### Instructions for the task
Reproduce word for word the lines between those holding "intros Hn Hnl" and "- destruct Hres as [->", inclusive, and nothing else from the data below.

### Collected data entries
- Opening Delimiter -

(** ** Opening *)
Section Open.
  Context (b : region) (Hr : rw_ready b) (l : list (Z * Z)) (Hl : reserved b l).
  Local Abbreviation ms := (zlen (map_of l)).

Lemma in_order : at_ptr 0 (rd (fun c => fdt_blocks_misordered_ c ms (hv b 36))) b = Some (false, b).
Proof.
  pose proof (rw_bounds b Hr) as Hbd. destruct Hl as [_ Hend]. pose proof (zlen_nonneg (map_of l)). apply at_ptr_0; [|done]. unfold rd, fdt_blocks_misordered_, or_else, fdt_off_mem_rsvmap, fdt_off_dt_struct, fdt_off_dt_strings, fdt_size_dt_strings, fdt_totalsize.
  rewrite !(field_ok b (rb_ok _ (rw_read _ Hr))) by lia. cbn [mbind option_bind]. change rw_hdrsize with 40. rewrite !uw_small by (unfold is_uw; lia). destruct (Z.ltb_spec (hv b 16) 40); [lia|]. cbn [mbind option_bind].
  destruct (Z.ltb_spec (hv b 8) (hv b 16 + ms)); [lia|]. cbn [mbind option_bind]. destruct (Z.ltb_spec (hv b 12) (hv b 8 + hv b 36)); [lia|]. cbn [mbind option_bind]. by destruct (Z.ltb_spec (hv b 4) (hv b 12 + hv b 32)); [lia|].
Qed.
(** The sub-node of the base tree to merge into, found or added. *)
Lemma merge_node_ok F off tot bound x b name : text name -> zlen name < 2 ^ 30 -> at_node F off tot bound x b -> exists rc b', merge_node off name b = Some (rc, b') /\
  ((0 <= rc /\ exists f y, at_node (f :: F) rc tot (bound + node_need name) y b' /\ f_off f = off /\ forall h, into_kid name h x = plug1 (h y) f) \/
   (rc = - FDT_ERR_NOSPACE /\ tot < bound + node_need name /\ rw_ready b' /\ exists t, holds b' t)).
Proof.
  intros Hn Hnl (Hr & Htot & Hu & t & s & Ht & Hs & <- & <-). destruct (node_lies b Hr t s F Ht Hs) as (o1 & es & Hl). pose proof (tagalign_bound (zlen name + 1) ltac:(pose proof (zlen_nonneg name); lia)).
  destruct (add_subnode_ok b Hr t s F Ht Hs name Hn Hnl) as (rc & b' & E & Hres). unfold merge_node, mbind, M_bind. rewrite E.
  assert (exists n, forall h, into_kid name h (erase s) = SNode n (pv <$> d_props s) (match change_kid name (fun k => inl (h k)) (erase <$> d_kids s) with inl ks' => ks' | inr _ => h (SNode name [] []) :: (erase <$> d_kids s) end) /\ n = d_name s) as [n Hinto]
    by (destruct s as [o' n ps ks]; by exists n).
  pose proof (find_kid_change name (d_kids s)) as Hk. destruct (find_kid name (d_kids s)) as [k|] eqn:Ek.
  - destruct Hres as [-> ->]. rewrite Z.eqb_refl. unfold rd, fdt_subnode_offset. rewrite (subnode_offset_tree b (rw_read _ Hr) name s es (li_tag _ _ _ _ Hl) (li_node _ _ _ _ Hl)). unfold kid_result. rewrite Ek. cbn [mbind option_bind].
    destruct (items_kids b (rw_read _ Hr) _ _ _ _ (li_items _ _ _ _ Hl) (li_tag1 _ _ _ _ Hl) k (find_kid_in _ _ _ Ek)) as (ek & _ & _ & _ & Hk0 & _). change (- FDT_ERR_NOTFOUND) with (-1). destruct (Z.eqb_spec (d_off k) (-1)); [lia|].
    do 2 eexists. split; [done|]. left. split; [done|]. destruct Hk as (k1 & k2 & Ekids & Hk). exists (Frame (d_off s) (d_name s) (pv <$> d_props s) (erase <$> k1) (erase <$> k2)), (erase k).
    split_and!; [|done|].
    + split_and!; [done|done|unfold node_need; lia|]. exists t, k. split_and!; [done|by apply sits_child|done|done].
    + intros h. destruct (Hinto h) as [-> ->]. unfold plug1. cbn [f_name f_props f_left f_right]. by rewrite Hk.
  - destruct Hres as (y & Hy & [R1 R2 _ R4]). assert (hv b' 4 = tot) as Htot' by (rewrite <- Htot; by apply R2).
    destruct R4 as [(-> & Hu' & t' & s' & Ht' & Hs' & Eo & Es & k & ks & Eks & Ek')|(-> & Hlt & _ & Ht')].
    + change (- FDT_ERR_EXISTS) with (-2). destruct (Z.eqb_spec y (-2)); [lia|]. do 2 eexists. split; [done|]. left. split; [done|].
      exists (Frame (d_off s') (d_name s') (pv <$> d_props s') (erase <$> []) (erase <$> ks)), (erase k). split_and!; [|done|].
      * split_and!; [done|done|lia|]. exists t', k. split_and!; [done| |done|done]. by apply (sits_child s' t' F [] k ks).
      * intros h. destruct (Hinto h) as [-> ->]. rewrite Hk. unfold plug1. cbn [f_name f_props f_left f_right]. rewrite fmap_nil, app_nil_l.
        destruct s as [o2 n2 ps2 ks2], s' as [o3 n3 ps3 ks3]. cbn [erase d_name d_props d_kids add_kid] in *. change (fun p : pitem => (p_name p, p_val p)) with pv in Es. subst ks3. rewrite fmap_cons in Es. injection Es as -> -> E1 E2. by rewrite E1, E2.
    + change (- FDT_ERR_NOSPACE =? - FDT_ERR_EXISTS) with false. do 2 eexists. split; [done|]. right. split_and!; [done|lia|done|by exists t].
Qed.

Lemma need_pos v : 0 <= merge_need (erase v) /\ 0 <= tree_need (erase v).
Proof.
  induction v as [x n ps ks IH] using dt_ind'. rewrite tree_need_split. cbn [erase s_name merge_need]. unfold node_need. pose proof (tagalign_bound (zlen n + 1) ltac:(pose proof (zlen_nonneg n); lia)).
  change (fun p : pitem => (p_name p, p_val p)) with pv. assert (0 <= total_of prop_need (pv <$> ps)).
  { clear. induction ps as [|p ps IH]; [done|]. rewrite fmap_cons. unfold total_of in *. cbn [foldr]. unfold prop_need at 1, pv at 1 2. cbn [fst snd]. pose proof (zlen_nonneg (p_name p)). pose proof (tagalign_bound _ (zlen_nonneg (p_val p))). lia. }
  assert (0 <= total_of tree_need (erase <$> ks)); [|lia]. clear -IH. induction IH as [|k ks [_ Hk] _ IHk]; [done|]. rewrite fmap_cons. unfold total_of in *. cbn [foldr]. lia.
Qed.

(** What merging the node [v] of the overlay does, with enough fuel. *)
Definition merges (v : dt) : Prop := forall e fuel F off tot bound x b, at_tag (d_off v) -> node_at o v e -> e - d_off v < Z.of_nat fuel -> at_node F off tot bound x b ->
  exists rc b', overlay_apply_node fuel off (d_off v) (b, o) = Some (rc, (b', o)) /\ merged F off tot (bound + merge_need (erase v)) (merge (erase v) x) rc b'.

- Closing Delimiter -

### Result
  intros Hn Hnl (Hr & Htot & Hu & t & s & Ht & Hs & <- & <-). destruct (node_lies b Hr t s F Ht Hs) as (o1 & es & Hl). pose proof (tagalign_bound (zlen name + 1) ltac:(pose proof (zlen_nonneg name); lia)).
  destruct (add_subnode_ok b Hr t s F Ht Hs name Hn Hnl) as (rc & b' & E & Hres). unfold merge_node, mbind, M_bind. rewrite E.
  assert (exists n, forall h, into_kid name h (erase s) = SNode n (pv <$> d_props s) (match change_kid name (fun k => inl (h k)) (erase <$> d_kids s) with inl ks' => ks' | inr _ => h (SNode name [] []) :: (erase <$> d_kids s) end) /\ n = d_name s) as [n Hinto]
    by (destruct s as [o' n ps ks]; by exists n).
  pose proof (find_kid_change name (d_kids s)) as Hk. destruct (find_kid name (d_kids s)) as [k|] eqn:Ek.
  - destruct Hres as [-> ->]. rewrite Z.eqb_refl. unfold rd, fdt_subnode_offset. rewrite (subnode_offset_tree b (rw_read _ Hr) name s es (li_tag _ _ _ _ Hl) (li_node _ _ _ _ Hl)). unfold kid_result. rewrite Ek. cbn [mbind option_bind].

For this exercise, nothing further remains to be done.